An excellent analysis of this poem can be found on the Poetry Prof‘s website. When discussing Angelou’s use of enjambment, the Prof very cleverly identifies the free flowing of meaning from line-to-line without a break as indicative of the freedom experienced by one bird, while the capital letter and full-stop, at the beginning and end of each stanza, indicate the solid confines of captivity for the other. While I am ready to accept this interpretation of Angelou’s structuring of her stanzas, it does leave me wondering.
In a sense, the Prof’s explanation is only partial, for, while the use of enjambment might represent the unhindered flight of the free bird, still, the stanza begins and ends with a full-stop for both birds. And if enjambment creates a sense of freedom for one bird, what does its use represent for the caged bird?
Imagine reading along a line from left to right, reaching the line’s end and having to shift one’s gaze back to the left for the next line, and the next, and the next, and so on. While the Prof may well be right to suggest this “expresses the freedom he (the free bird) has to roam and fly”, it also very ably evokes the caged bird’s stalking up and down his narrow cage.
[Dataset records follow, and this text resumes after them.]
(* ===== verification/Txn.v ===== *)
(** What the logging layer gives the file system inside a transaction: blocks
    read, changed, logged and released.  The file system is verified against this
    machine, and log.c with bio.c implements it ([transaction_refines]).

    A buffer is named by its block number.  A call the lower layers would not
    survive is a panic here: no buffer left, too big a transaction, a buffer
    released with a change that was never logged, or a write to the log area. *)

From stdpp Require Import base list sets strings.
From S2P Require Import Prelude Spinlock Sleeplock Ring Bio BioInv BioSeq Bytes Log LogInv LogCrash LogTx.

(** Contents, blocks held, blocks logged, blocks changed and not logged *)
Record txst := MkTx { tcont : Z -> block; thold : list Z; tlog : list Z; tdirty : list Z }.

Section machine.
Context (logstart nlog : Z).

Definition tx_bread (bn : Z) : M txst Z := fun t =>
  if decide (bn ∈ thold t) then Blocked t
  else if decide (bn ∈ tlog t \/ (length (tlog t) + length (thold t) < NBUF)%nat) then
    Ret bn (MkTx (tcont t) (bn :: thold t) (tlog t) (tdirty t))
  else Panic "bget: no buffers".

Definition tx_data (bn : Z) : M txst block := get (fun t => tcont t bn).

Definition tx_store (bn : Z) (f : block -> block) : M txst unit := fun t =>
  if decide (bn ∈ thold t /\ length (f (tcont t bn)) = Z.to_nat BSIZE) then
    Ret tt (MkTx (upd (tcont t) bn (f (tcont t bn))) (thold t) (tlog t) (bn :: tdirty t))
  else Panic "store outside a held buffer".

Definition tx_log_write (bn : Z) : M txst unit := fun t =>
  if decide (bn ∈ thold t /\ (bn < logstart \/ logstart + nlog <= bn) /\ 0 <= bn < 2 ^ 31) then
    if decide (Z.of_nat (length (tlog t)) < nlog - 1) then
      Ret tt (MkTx (tcont t) (thold t) (logged bn (tlog t)) (remove_one bn (tdirty t)))
    else Panic "too big a transaction"
  else Panic "log_write of a wrong block".

Definition tx_brelse (bn : Z) : M txst unit := fun t =>
  if decide (bn ∈ thold t) then
    if decide (bn ∈ tdirty t) then Panic "change not logged"
    else Ret tt (MkTx (tcont t) (remove_one bn (thold t)) (tlog t) (tdirty t))
  else Panic "brelse".
End machine.

(** ** The implementation *)

Section refinement.
Context (logstart nlog : Z).
Hypothesis Hnlog : 1 <= nlog <= LOGSIZE.

(** The state of bio.c and log.c that stands for [t]: [hm] gives the buffer of
    each held block. *)
Record implements (c : lst) (t : txst) (hm : Z -> nat) : Prop := {
  im_tx : txok logstart nlog (tlog t) (thold t) c;
  im_content : forall b, content (bio c) b = tcont t b;
  im_handles : forall b, b ∈ thold t -> holds (bio c) (hm b) b;
  im_clean : forall b, b ∈ thold t -> b ∉ tdirty t -> b ∈ tlog t \/ content (bio c) b = disk (bio c) b;
  im_lock : LLog ∉ bheld (bio c);
  im_op : 1 <= outstanding (lg c) }.

Lemma bread_implements c t hm bn t' :
  implements c t hm -> tx_bread bn t = Ret bn t' ->
  exists i c', liftb (bread ROOTDEV bn) c = Ret i c' /\ implements c' t' (upd hm bn i).
Proof.
  intros [T C H K N O] E. unfold tx_bread in E. repeat case_decide; try discriminate. injection E as <-.
  destruct (bread_q _ _ _ bn (tx_bq _ _ _ _ _ T)) as (i & b' & Eb & Q & Hh & S & Cb & Kb); [done|done|].
  exists i, (set_bio b' c). rewrite (liftb_ret _ _ _ _ Eb). split; [done|]. constructor; cbn [tcont thold tlog tdirty bio lg set_bio].
  - eapply txok_bio; [exact T|exact Q|apply (st_disk _ _ S)].
  - intros b. by rewrite Cb.
  - intros b. upd_at b bn; [done|]. intros [->|Hb]%elem_of_cons; [done|]. by apply Kb, H.
  - intros b Hb Hd. rewrite Cb, (st_disk _ _ S). apply elem_of_cons in Hb as [->|Hb]; [|by apply K].
    destruct (decide (bn ∈ tlog t)); [by left|right]. by eapply bq_clean; [apply (tx_bq _ _ _ _ _ T)|..].
  - by rewrite (st_held _ _ S).
  - done.
Qed.

Lemma store_implements c t hm bn f t' :
  implements c t hm -> tx_store bn f t = Ret tt t' ->
  exists c', liftb (bstore (hm bn) f) c = Ret tt c' /\ implements c' t' hm.
Proof.
  intros [T C H K N O] E. unfold tx_store in E. case_decide as D; [|discriminate]. destruct D as [Hh Hl]. injection E as <-.
  destruct (bstore_q _ _ _ (hm bn) bn f (tx_bq _ _ _ _ _ T)) as (b' & Eb & Q & S & C1 & C2 & Kb); [by apply H|by rewrite C|].
  exists (set_bio b' c). rewrite (liftb_ret _ _ _ _ Eb). split; [done|]. constructor; cbn [tcont thold tlog tdirty bio lg set_bio].
  - eapply txok_bio; [exact T|exact Q|apply (st_disk _ _ S)].
  - intros b. upd_at b bn; [by rewrite C1, C|by rewrite C2].
  - intros b Hb. by apply Kb, H.
  - intros b Hb [Hne Hd]%not_elem_of_cons. rewrite C2, (st_disk _ _ S) by done. by apply K.
  - by rewrite (st_held _ _ S).
  - done.
Qed.

Lemma log_write_implements c t hm bn t' :
  implements c t hm -> tx_log_write logstart nlog bn t = Ret tt t' ->
  exists c', log_write (hm bn) c = Ret tt c' /\ implements c' t' hm.
Proof.
  intros [T C H K N O] E. unfold tx_log_write in E. case_decide as D; [|discriminate]. destruct D as (Hh & Hb & Hb').
  case_decide as D; [|discriminate]. injection E as <-.
  destruct (log_write_spec logstart nlog Hnlog _ _ c (hm bn) bn T N O) as (c' & Ec & T' & S & C' & Kh & O' & _);
    [by apply H|unfold in_log; lia|done|done|].
  exists c'. split; [done|]. constructor; cbn [tcont thold tlog tdirty].
  - exact T'.
  - intros b. by rewrite C'.
  - intros b Hbh. by apply Kh, H.
  - intros b Hbh Hd. rewrite C', (st_disk _ _ S). destruct (decide (b = bn)) as [->|Hne].
    + left. apply elem_of_logged. by left.
    + destruct (K b Hbh) as [?|?]; [|left; apply elem_of_logged; by right|by right].
      intros Hin. apply Hd. apply elem_of_remove_one. done.
  - by rewrite (st_held _ _ S).
  - by rewrite O'.
Qed.

Lemma brelse_implements c t hm bn t' :
  implements c t hm -> tx_brelse bn t = Ret tt t' ->
  exists c', liftb (brelse (hm bn)) c = Ret tt c' /\ implements c' t' hm.
Proof.
  intros [T C H K N O] E. unfold tx_brelse in E. repeat case_decide; try discriminate. injection E as <-.
  destruct (brelse_q _ _ _ (hm bn) bn (tx_bq _ _ _ _ _ T)) as (b' & Eb & Q & S & Cb & Kb); [by apply H|by apply K|].
  exists (set_bio b' c). rewrite (liftb_ret _ _ _ _ Eb). split; [done|]. constructor; cbn [tcont thold tlog tdirty bio lg set_bio].
  - eapply txok_bio; [exact T|exact Q|apply (st_disk _ _ S)].
  - intros b. by rewrite Cb.
  - intros b [Hne Hb]%elem_of_remove_one. apply Kb; [done|by apply H].
  - intros b [Hne Hb]%elem_of_remove_one Hd. rewrite Cb, (st_disk _ _ S). by apply K.
  - by rewrite (st_held _ _ S).
  - done.
Qed.

Lemma data_implements c t hm bn :
  implements c t hm -> bn ∈ thold t -> bdata (hm bn) c = Ret (tcont t bn) c.
Proof.
  intros [T C H K N O] Hb. unfold bdata, get. f_equal. rewrite <- C. symmetry.
  eapply holds_content; [apply (bq_inv _ _ _ (tx_bq _ _ _ _ _ T))|by apply H].
Qed.
End refinement.

(** C20: bread, stores to a buffer, log_write and brelse of bio.c and log.c
    implement the transaction machine the file system is verified against: from
    a state that stands for [t], whenever the machine's operation returns, so
    does the code's, with the same data and in a state that stands for the new
    one. *)
Theorem transaction_refines logstart nlog c t hm bn :
  1 <= nlog <= LOGSIZE -> implements logstart nlog c t hm ->
  (forall t', tx_bread bn t = Ret bn t' ->
     exists i c', liftb (bread ROOTDEV bn) c = Ret i c' /\ implements logstart nlog c' t' (upd hm bn i)) /\
  (bn ∈ thold t -> bdata (hm bn) c = Ret (tcont t bn) c) /\
  (forall f t', tx_store bn f t = Ret tt t' ->
     exists c', liftb (bstore (hm bn) f) c = Ret tt c' /\ implements logstart nlog c' t' hm) /\
  (forall t', tx_log_write logstart nlog bn t = Ret tt t' ->
     exists c', log_write (hm bn) c = Ret tt c' /\ implements logstart nlog c' t' hm) /\
  (forall t', tx_brelse bn t = Ret tt t' ->
     exists c', liftb (brelse (hm bn)) c = Ret tt c' /\ implements logstart nlog c' t' hm).
Proof.
  intros Hn I. split_and!; intros.
  - by eapply bread_implements.
  - by eapply data_implements.
  - by eapply store_implements.
  - by eapply log_write_implements.
  - by eapply brelse_implements.
Qed.

Lemma transaction_refines_witness :
  exists c i c', liftb (bread ROOTDEV 100) c = Ret i c' /\
    implements 2 30 c' (MkTx (content (bio c)) [100] [100] []) (upd (fun _ => O) 100 i).
Proof.
  destruct one_block_tx as (c & T & Hlk & Hc & Ho & _ & _). exists c.
  set (t := MkTx (content (bio c)) [] [100] []).
  assert (I : implements 2 30 c t (fun _ => O)).
  { constructor; [exact T|intros b; reflexivity|intros b Hb|intros b Hb|exact Hlk|lia];
      exfalso; by apply elem_of_nil in Hb. }
  assert (Hn : 1 <= 30 <= LOGSIZE) by (unfold LOGSIZE, MAXOPBLOCKS; lia).
  destruct (transaction_refines 2 30 c t (fun _ => O) 100 Hn I) as (Hr & _). apply Hr.
  unfold tx_bread, t. cbn [thold tlog tcont tdirty]. rewrite decide_False by apply not_elem_of_nil.
  rewrite decide_True; [reflexivity|left; left].
Defined.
The same technique, then, is used to represent both freedom and captivity. Should we ask, then, whether these birds serve only to highlight a contrast or might there, in fact, be something which connects them?
It is possible to see how Angelou has used one technique for two very different purposes – to represent both freedom and captivity. But, can we do the same for those capital letters and full-stops, which begin and end the stanzas for both birds? The Poetry Prof sees these as blocks or “walls, beyond which the caged bird may not pass”. Must we just ignore their use in the stanza for the free bird? Or, rather, do we recognise that, for all his dipping of wings and his floating “downstream / till the current ends”, the free bird might not be quite so free as he seems?
It is easy to see the dehumanising nature of the caged bird’s captivity. This poor creature has been confined and tied and, in all senses, deprived of all that would enable it to become all that it could be. Yet, in the midst of this horror, the caged bird sings, produces art and beauty.
It isn’t that the barbarity of slavery is to be condoned for out of it comes something positive and beautiful. This poem is most definitely against “man’s inhumanity to man”. Yet, just as Angelou employs enjambment for a dual purpose, so it may well be that the poem as a whole is not just about the horrors of captivity – it might also be about the horrors of freedom. It might not require a constant state of torment to produce great art, but all art is produced out of the conditions of the artist’s life, with all its freedoms and constraints. The boundaries of life serve to focus the creativity of the artist, make possible a response to the very conditions of existence. So, the caged bird sings, while the free bird produces nothing of worth.
It isn’t that the free bird is without constraint. His stanzas, too, begin with the block of a capital letter and end with the wall of the full-stop. But this bird is simply too full of himself to notice, an arrogance that leads him to “claim the sky” and name it his own. Not recognising the conditions of his own existence, the free bird has no response to make, thinking wilfully of nothing more than “another breeze”.
So, another layer of meaning is added to the poem. A poem which initially looks so straightforward, is, indeed, poetically complex. A great poem, indeed.